Regional tourism boom

Mr Kelly said one of the contributing factors for the rental shortage was the growth in regional tourism and short-term rental listings.

“For every property that gets put onto the short-term market it’s taken away from the long-term market,” he said.

“That obviously affects tenants both locally and those wanting to move to the area.”

Mr Kelly said an owner renting out their property for short-term accommodation, it was often a financial decision.

“What we are finding is that some property owners are preferring to head down that path because it helps to cover the increasing costs of the outgoings — particularly things like land tax, which seems to go up a good five or 10 per cent every year.”

Airbnb’s country manager for Australia and New Zealand Susan Wheeldon did not comment on the impact its short-term accommodation was having on the private rental market, but said Airbnb hosts were supporting regional economies.

Airbnb says its regional hosts are “helping to drive tourism recovery” following the COVID-19 travel restrictions of 2020.(Unsplash: Eric Nopanen)

“Local hosts on Airbnb are really keen to make a big contribution to their region’s economic recovery by rolling out their welcome mats and bringing tourist dollars to the area,” Ms Wheeldon said.

“People have been using Airbnb to find affordable and unique family-friendly getaways to spend quality time with loved ones — particularly in places like Mount Gambier — which are within driving distance of major cities.”

She said the company was focused on boosting the country’s tourism following a “challenging year for everyone”.

Increased competition among renters

In Dunsborough, Western Australia, Anna Barr cannot help but wonder what impact the growth in short-term rental accommodation is having on her living situation.

She is preparing to move in with her ex-husband after being unable to secure accommodation.

After struggling to find a rental, Anna Barr is moving back in with her ex-husband.(ABC South West WA: Georgia Loney)

Ms Barr has been competing with another 50 families all applying for only a handful of homes in the town.

Near Margaret River, Dunsborough has always been popular with tourists, especially during COVID-19.

“If we didn’t have all the tourists coming down throughout the whole year last year, we may have had a few more rental properties,” Ms Barr said.

Big impact on affordability

Real Estate Australia chief economist Nerida Conisbee said the shortage of properties was causing rental prices to rise.

“Affordability is getting a bit of a problem in some locations,” Ms Conisbee said.

In Dunsborough, real estate agent Joe White said he was especially concerned about lower-income earners.

“There probably is going to be a welfare issue for six months until the market sorts this thing out.”

Dunsborough real estate agent Joe White.(ABC South West WA: Georgia Loney)

Ms Conisbee said the factors that were causing the rental shortage were not likely to go away any time soon.

The solution?

Mr Kelly said the short-term answer was to build more homes.

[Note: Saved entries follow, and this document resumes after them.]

(** An entry the plan does not have is in no layer. *)
Lemma undefined_everywhere k (ls : list (string * Layer)) :
  foldl (entry_step layer_services k) None (snd <$> ls) = None →
  existsb (λ p : string * Layer, bool_decide (is_Some (layer_services p.2 !! k))) ls
  = false.
Proof.
  induction ls as [|[lb l] ls IH]; [done|].
  cbn. unfold entry_step at 2. intros H.
  destruct (layer_services l !! k) as [entry|] eqn:Hl.
  - pose proof (foldl_entry_is_Some layer_services k (snd <$> ls)
                  (Some (combine_entry entry None)) (ltac:(eauto))) as [x Hx].
    rewrite Hx in H. discriminate.
  - rewrite bool_decide_eq_false_2 by (intros [? ?]; discriminate).
    by apply IH.
Qed.

Lemma defined_above_of_nowhere label k ls :
  existsb (λ p : string * Layer, bool_decide (is_Some (layer_services p.2 !! k))) ls
  = false →
  defined_above label k ls = false.
Proof.
  induction ls as [|[lb l] ls IH]; [done|].
  cbn. intros H. apply orb_false_iff in H as [_ Hrest].
  destruct (String.eqb lb label); [done | by apply IH].
Qed.

Lemma plan_services_lookup c k :
  plan_services (plan c) !! k = foldl (entry_step layer_services k) None (snd <$> layers c).
Proof. apply (lookup_combine_layers layer_services services_section). reflexivity. Qed.

Lemma plan_checks_lookup c k :
  plan_checks (plan c) !! k = foldl (entry_step layer_checks k) None (snd <$> layers c).
Proof. apply (lookup_combine_layers layer_checks checks_section). reflexivity. Qed.

Lemma plan_log_targets_lookup c k :
  plan_log_targets (plan c) !! k
  = foldl (entry_step layer_log_targets k) None (snd <$> layers c).
Proof. apply (lookup_combine_layers layer_log_targets log_targets_section). reflexivity. Qed.

(** ** Running the primitives *)

Lemma wanted_nonempty env port :
  ld_services (Layer_to_dict (pebble_layer_of env port))
  = Some (service_to_dict <$> layer_services (pebble_layer_of env port)).
Proof.
  unfold Layer_to_dict, pebble_layer_of, nonempty_map; cbn [ld_services layer_services].
  rewrite map_fmap_singleton.
  rewrite bool_decide_eq_false_2; [done|].
  apply map_non_empty_singleton.
Qed.

Lemma request_version_run st :
  _request_version st
  = (match version_endpoint st with
     | HttpTimeout => Raise Timeout
     | HttpConnectionError => Raise ConnectionError
     | HttpMalformedBody => Raise JSONDecodeError
     | HttpJson JOther => Raise TypeError
     | HttpJson (JObject fields) =>
         match fields !! "version" with
         | Some v => Ok v
         | None => Raise (KeyError "version")
         end
     end, st, [CHttpGet (version_url st) 10]).
Proof.
  run. unfold version_url.
  destruct (version_endpoint st) as [| | |[fields|]]; run; try reflexivity.
  unfold json_getitem. destruct (fields !! "version"); reflexivity.
Qed.

Lemma version_run st :
  version st = (Ok (version_value st), st, version_calls st).
Proof.
  unfold version_value, version_calls, has_service.
  cbv beta iota zeta delta [version bind ret get call can_connect get_services try_except].
  destruct (reachable (container st)); [|reflexivity].
  cbn [andb].
  destruct (plan_services (plan (container st)) !! pebble_service_name) as [svc|] eqn:Hsvc.
  - rewrite bool_decide_eq_true_2 by apply map_non_empty_singleton.
    rewrite (bool_decide_eq_true_2 (is_Some (Some svc))) by eauto.
    rewrite request_version_run. unfold probe_value.
    destruct (version_endpoint st) as [| | |[fields|]]; try reflexivity.
    destruct (fields !! "version"); reflexivity.
  - rewrite bool_decide_eq_false_2 by (intros H; by apply H).
    rewrite (bool_decide_eq_false_2 (is_Some None)) by (intros [? ?]; discriminate).
    reflexivity.
Qed.

(** ** Running the reconciliation *)

Lemma reconcile_unreachable st :
  reachable (container st) = false →
  _update_layer_and_restart st
  = (Ok tt, with_status waiting_for_pebble st,
     [CSetStatus maintenance; CCanConnect; CSetStatus waiting_for_pebble]).
Proof. intros Hr. run. rewrite Hr. reflexivity. Qed.

Lemma reconcile_reachable st :
  reachable (container st) = true →
  _update_layer_and_restart st
  = match version_value (applied st) with
    | JString s =>
        (Ok tt,
         with_status (ActiveStatus "") (with_workload_version s (applied st)),
         (reconcile_prefix st
            ++ [CSetWorkloadVersion s; CSetStatus (ActiveStatus "")])%list)
    | _ => (Raise TypeError, with_status maintenance (applied st), reconcile_prefix st)
    end.
Proof.
  intros Hr.
  cbv beta iota zeta delta
    [_update_layer_and_restart _pebble_layer bind ret get put call set_status
     can_connect get_plan add_layer restart getitem_services].
  cbn [with_status container reachable layers app_environment config_server_port
       negb andb].
  rewrite Hr, wanted_nonempty.
  unfold reconcile_prefix, applied, apply_calls, needs_apply, fetched_services,
    wanted_services, desired, added.
  destruct (bool_decide _) eqn:Hd; rewrite version_run;
    match goal with
    | |- context [match version_value ?x with _ => _ end] =>
        match goal with
        | |- context [set_workload_version ?v] =>
            change v with (version_value x); destruct (version_value x)
        end
    end;
    cbv beta iota zeta delta [set_workload_version bind ret get put call raise];
    cbn [with_status with_container with_workload_version
         app_environment config_server_port container unit_status
         workload_version version_endpoint reachable layers app];
    rewrite ?app_nil_r, <- ?app_assoc; reflexivity.
Qed.

Lemma reconcile_result st :
  result_of (_update_layer_and_restart st)
  = if reachable (container st) && negb (reports_str st)
    then Raise TypeError else Ok tt.
Proof. reconcile_cases reconcile_reachable reconcile_unreachable st Hr; reflexivity. Qed.

Lemma reconcile_calls st :
  calls_of (_update_layer_and_restart st)
  = if reachable (container st)
    then (reconcile_prefix st ++ reconcile_suffix st)%list
    else [CSetStatus maintenance; CCanConnect; CSetStatus waiting_for_pebble].
Proof.
  reconcile_cases reconcile_reachable reconcile_unreachable st Hr; unfold calls_of; cbn [snd]; by rewrite ?app_nil_r.
Qed.

Lemma reconcile_container st :
  container (state_of (_update_layer_and_restart st))
  = if reachable (container st) && needs_apply st then added st else container st.
Proof.
  reconcile_cases reconcile_reachable reconcile_unreachable st Hr; unfold applied; by destruct (needs_apply st).
Qed.

Lemma reconcile_app_environment st :
  app_environment (state_of (_update_layer_and_restart st)) = app_environment st.
Proof.
  reconcile_cases reconcile_reachable reconcile_unreachable st Hr; unfold applied; by destruct (needs_apply st).
Qed.

Lemma reconcile_config st :
  config_server_port (state_of (_update_layer_and_restart st)) = config_server_port st.
Proof.
  reconcile_cases reconcile_reachable reconcile_unreachable st Hr; unfold applied; by destruct (needs_apply st).
Qed.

“Whilst that sounds very simplistic, that’s the only thing that’s going to solve the problem and make sure there’s enough supply to suit everybody,” he said.

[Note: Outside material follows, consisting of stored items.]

(** On a running worker with one loop, [stop()] and then the loop
    reaching its condition: the loop returns and [stop()] finishes. *)
Lemma stop_then_check (w : Lifecycle.Worker) (p : nat) :
  Lifecycle.sound w ->
  Lifecycle.isRunning w = true ->
  Lifecycle.loops w = [p] ->
  Lifecycle.processingPromise w = Some p
  /\ Lifecycle.stopping w = []
  /\ Lifecycle.stopping (Lifecycle.stop w) = [p]
  /\ Lifecycle.loops (Lifecycle.stop w) = [p]
  /\ Lifecycle.isRunning (Lifecycle.stop w) = false
  /\ Lifecycle.disconnects (Lifecycle.stop w) = Lifecycle.disconnects w
  /\ Lifecycle.started (Lifecycle.stop w) = Lifecycle.started w
  /\ let w' := Lifecycle.check p (Lifecycle.stop w) in
     Lifecycle.isRunning w' = false
     /\ Lifecycle.loops w' = []
     /\ Lifecycle.stopping w' = []
     /\ Lifecycle.started w' = Lifecycle.started w
     /\ Lifecycle.disconnects w' = S (Lifecycle.disconnects w).
Proof.
  intros (H1 & H2 & H3 & H4 & H5) Hrun Hloops.
  destruct (H1 Hrun) as (q & Hq & Hin). rewrite Hloops in Hin.
  destruct Hin as [<-|[]].
  assert (Hnone : Lifecycle.stopping w = []).
  { destruct (Lifecycle.stopping w) as [|s rest] eqn:E; [reflexivity|].
    exfalso. apply (H5 Hrun p Hq).
    assert (Hs : In s (Lifecycle.loops w)) by (apply H2; left; reflexivity).
    rewrite Hloops in Hs. destruct Hs as [<-|[]]. left. reflexivity. }
  assert (Hstop : Lifecycle.stop w
                  = Lifecycle.mkWorker false (Some p) (Lifecycle.started w) [p] [p]
                      (Lifecycle.disconnects w)
                      (Lifecycle.log w ++ [(info, "Остановка WazzupQueueWorker...")])).
  { unfold Lifecycle.stop. rewrite Hrun. cbn [negb]. rewrite Hq, Hloops.
    cbn [existsb]. rewrite Nat.eqb_refl. cbn [orb Lifecycle.log]. rewrite Hnone.
    reflexivity. }
  rewrite Hstop. cbn [Lifecycle.stopping Lifecycle.loops Lifecycle.isRunning
                      Lifecycle.disconnects Lifecycle.started].
  split; [exact Hq|]. split; [exact Hnone|]. split; [reflexivity|].
  split; [reflexivity|]. split; [reflexivity|]. split; [reflexivity|].
  split; [reflexivity|].
  unfold Lifecycle.check. cbn. rewrite Nat.eqb_refl. cbn. repeat split.
Qed.

(** X21.  One loop at a time, when [start()] is used in order.  In every
    run of [start()], [stop()] and passes of the loops, from a worker as
    the constructor leaves it: a running worker has its current loop among
    the live ones, and a [stop()] that waits, waits for a live loop.  When
    [start()] is only called on a worker that is running or whose loops
    have all returned, there is at most one loop.  [start()] on a running
    worker starts nothing; [stop()] on a worker that is not running does
    nothing.  On a running worker with its one loop, [stop()] clears the
    flag and waits; the loop returns at its next condition, [stop()] then
    disconnects once; and a [start()] after that runs one new loop. *)
Theorem worker_runs_one_loop_when_started_in_order
    (enabled : option bool) (events : list Lifecycle.Event) :
  let w := Lifecycle.run (Lifecycle.new enabled) events in
  (Lifecycle.isRunning (Lifecycle.new enabled) = negb (bool_decide (enabled = Some false)))
  /\ (Lifecycle.isRunning w = true ->
      exists p, Lifecycle.processingPromise w = Some p /\ In p (Lifecycle.loops w))
  /\ (forall p, In p (Lifecycle.stopping w) -> In p (Lifecycle.loops w))
  /\ (Lifecycle.orderly (Lifecycle.new enabled) events ->
      (length (Lifecycle.loops w) <= 1)%nat)
  /\ (Lifecycle.isRunning w = true ->
      Lifecycle.loops (Lifecycle.start w) = Lifecycle.loops w
      /\ Lifecycle.started (Lifecycle.start w) = Lifecycle.started w
      /\ Lifecycle.processingPromise (Lifecycle.start w) = Lifecycle.processingPromise w
      /\ Lifecycle.isRunning (Lifecycle.start w) = true)
  /\ (Lifecycle.isRunning w = false -> Lifecycle.stop w = w)
  /\ (forall p,
        Lifecycle.isRunning w = true ->
        Lifecycle.loops w = [p] ->
        let waiting := Lifecycle.stop w in
        let over := Lifecycle.check p waiting in
        Lifecycle.isRunning waiting = false
        /\ Lifecycle.stopping waiting = [p]
        /\ Lifecycle.disconnects waiting = Lifecycle.disconnects w
        /\ Lifecycle.isRunning over = false
        /\ Lifecycle.loops over = []
        /\ Lifecycle.stopping over = []
        /\ Lifecycle.disconnects over = S (Lifecycle.disconnects w)
        /\ Lifecycle.loops (Lifecycle.start over) = [Lifecycle.started w]
        /\ Lifecycle.isRunning (Lifecycle.start over) = true).
Proof.
  intros w. subst w.
  pose proof (sound_run events _ (sound_new enabled)) as Hsound.
  pose proof Hsound as (H1 & H2 & _).
  split; [destruct enabled as [[]|]; reflexivity|].
  split; [exact H1|]. split; [exact H2|]. split; [|split; [|split]].
  - apply orderly_run. unfold Lifecycle.new. destruct enabled as [[]|]; cbn; lia.
  - intros Hrun. unfold Lifecycle.start. rewrite Hrun. cbn. repeat split.
  - intros Hrun. unfold Lifecycle.stop. rewrite Hrun. reflexivity.
  - intros p Hrun Hloops.
    destruct (stop_then_check _ p Hsound Hrun Hloops)
      as (_ & _ & S1 & S2 & S3 & S4 & S5 & C1 & C2 & C3 & C4 & C5).
    cbv zeta. split_and!; try assumption.
    + unfold Lifecycle.start. rewrite C1. cbn [Lifecycle.loops]. rewrite C2, C4. reflexivity.
    + unfold Lifecycle.start. rewrite C1. reflexivity.
Qed.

There is also a construction backlog in Mount Gambier’s housing developments.(ABC South East SA: Bec Whetham)

Mr Kelly realises the time and energy involved with building a home puts some investors off.

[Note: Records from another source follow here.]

(** Export after a successful import: the blob read, with the buffer
    bytes past the fill count replaced by zeros. *)
Lemma md5_import_export (d d' : digest) (b : list byte) :
  length (x d) = 64%nat ->
  UnmarshalBinary d b = Done (d', None) ->
  MarshalBinary d'
  = Done (firstn 20 b
            ++ firstn (Z.to_nat (be_value (skipn 84 b) mod 64)) (skipn 20 b)
            ++ zeros (64 - Z.to_nat (be_value (skipn 84 b) mod 64))
            ++ skipn 84 b, None).
Proof.
  intros Hx HU.
  destruct (md5_UnmarshalBinary_cases d b Hx)
    as [(_ & E) | [(_ & _ & E) | (Ht & Hl & _)]];
    [rewrite E in HU; discriminate HU | rewrite E in HU; discriminate HU |].
  rewrite (md5_UnmarshalBinary_ok d b Hx Ht Hl) in HU.
  apply Done_inj in HU. apply (f_equal fst) in HU. cbn [fst] in HU. subst d'.
  assert (Hlen : length b = 92%nat)
    by (change marshaledSize with 92 in Hl; unfold lenZ in Hl; lia).
  assert (HL : firstn 8 (skipn 84 b) = skipn 84 b)
    by (apply firstn_all2; rewrite length_skipn; lia).
  rewrite HL.
  pose proof (Z.mod_pos_bound (be_value (skipn 84 b)) 64 ltac:(lia)) as Hn.
  rewrite md5_MarshalBinary_eq; cbn [s x nx len].
  2:{ rewrite length_firstn, length_skipn. lia. }
  2:{ lia. }
  unfold state_bytes, pending. cbn [x nx].
  rewrite !md5_firstn4_encode by (rewrite length_skipn; lia).
  rewrite <- HL at 3. rewrite md5_firstn8_encode by (rewrite length_skipn; lia).
  rewrite HL, firstn_firstn, Nat.min_l by lia.
  assert (H20 : firstn 20 b
                = firstn 4 b ++ firstn 4 (skipn 4 b) ++ firstn 4 (skipn 8 b)
                    ++ firstn 4 (skipn 12 b) ++ firstn 4 (skipn 16 b)).
  { change 20%nat with (4 + (4 + (4 + (4 + 4))))%nat.
    rewrite !firstn_plus, !skipn_skipn. reflexivity. }
  rewrite H20, Ht, <- !app_assoc. reflexivity.
Qed.

End Facts.
End Md5Extra.

(** ** crypto/sha256: further facts *)

Module Sha256Extra.
Import RtFacts BinaryFacts BlockFacts.
Import CodecFacts.
Import Sha256 Sha256Facts.
Section Facts.

Variable compress : words -> list byte -> words.

Lemma sha_Write_nil (d : digest) :
  consistent d -> Write compress d [] = Done (d, (0, None)).
Proof.
  intros ((Hx & Hn) & _ & Hl). unfold chunk in Hn.
  unfold Write. change (lenZ (@nil byte)) with 0.
  rewrite Z.add_0_r, uint64_small by exact Hl.
  unfold Write_fill. cbn [nx x h len is224].
  destruct (Z.ltb_spec 0 (nx d)) as [Hpos|Hz].
  - rewrite slice_from_ok by (unfold lenZ; lia). cbn [bind].
    unfold copy. cbn [length]. rewrite Nat.min_0_r.
    cbn [firstn skipn app nx x h len is224]. rewrite firstn_skipn.
    change (Z.of_nat 0) with 0. rewrite Z.add_0_r.
    destruct (Z.eqb_spec (nx d) chunk) as [E|_];
      [unfold chunk in E; lia|].
    rewrite slice_from_ok by (unfold lenZ; cbn [length]; lia). cbn [bind].
    destruct d; reflexivity.
  - cbn [bind]. destruct d; reflexivity.
Qed.

Lemma sha_Write_whole_blocks (d : digest) (p : list byte) (k : nat) :
  wf d -> nx d = 0 -> length p = (64 * k)%nat ->
  Write compress d p
  = Done (mkDigest (blocks compress (h d) p) (x d) 0
                   (uint64 (len d + lenZ p)) (is224 d), (lenZ p, None)).
Proof.
  intros Hwf Hz Hp. unfold Write, Write_fill. cbn [nx]. rewrite Hz.
  cbn [Z.ltb Z.compare bind]. rewrite sha_Write_blocks_eq.
  cbn [bind h x nx len is224].
  assert (Hr : rest p = []).
  { apply length_zero_iff_nil. rewrite rest_length, Hp, Nat.mul_comm.
    apply Nat.Div0.mod_mul. }
  rewrite Hr. unfold Write_rest. cbn [lenZ length Z.of_nat Z.ltb Z.compare].
  reflexivity.
Qed.

Lemma sha_Write_blocks_xor (d : digest) (p : list byte) :
  Write_blocks_by_xor compress d p = Write_blocks compress d p.
Proof.
  unfold Write_blocks_by_xor, Write_blocks, chunk.
  change (64 - 1) with 63.
  rewrite ldiff_as_xor by (unfold lenZ; lia). reflexivity.
Qed.

Lemma sha_Reset_consistent (d : digest) :
  length (x d) = 64%nat -> consistent (Reset d).
Proof.
  intros Hx. unfold consistent, wf, Reset, chunk.
  destruct (is224 d); cbn [negb x nx len];
    splits; auto; try reflexivity; lia.
Qed.

Lemma sha_Reset_variant (d : digest) :
  h (Reset d) = h (if is224 d then New224 else New)
  /\ is224 (Reset d) = is224 d.
Proof. unfold Reset. destruct (is224 d); split; reflexivity. Qed.

(** The blob of a consistent instance is determined by its variant, state
    words, buffered tail and length. *)
Lemma sha_MarshalBinary_view (d1 d2 : digest) :
  consistent d1 -> consistent d2 ->
  h d1 = h d2 -> pending d1 = pending d2 -> len d1 = len d2 ->
  is224 d1 = is224 d2 ->
  MarshalBinary d1 = MarshalBinary d2.
Proof.
  intros ((Hx1 & Hn1) & Hm1 & _) ((Hx2 & Hn2) & Hm2 & _) Hs Hp Hl Hv.
  unfold chunk in *.
  rewrite !sha_MarshalBinary_eq by (auto; lia).
  unfold magic_of. rewrite Hs, Hp, Hl, Hm1, Hm2, Hl, Hv. reflexivity.
Qed.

“It can take up to six to 12 months before you even get a shovel in the ground, but you need to start somewhere,” he said.

“If the building process can start today … then that would encourage more people to build those properties because the return would be there in the end.”

Mr Kelly said it would be nice to reach an equilibrium with enough properties for the short- and long-term markets in regional town to meet everyone’s needs.

“But it’s certainly a long way off doing that at the moment,” he said.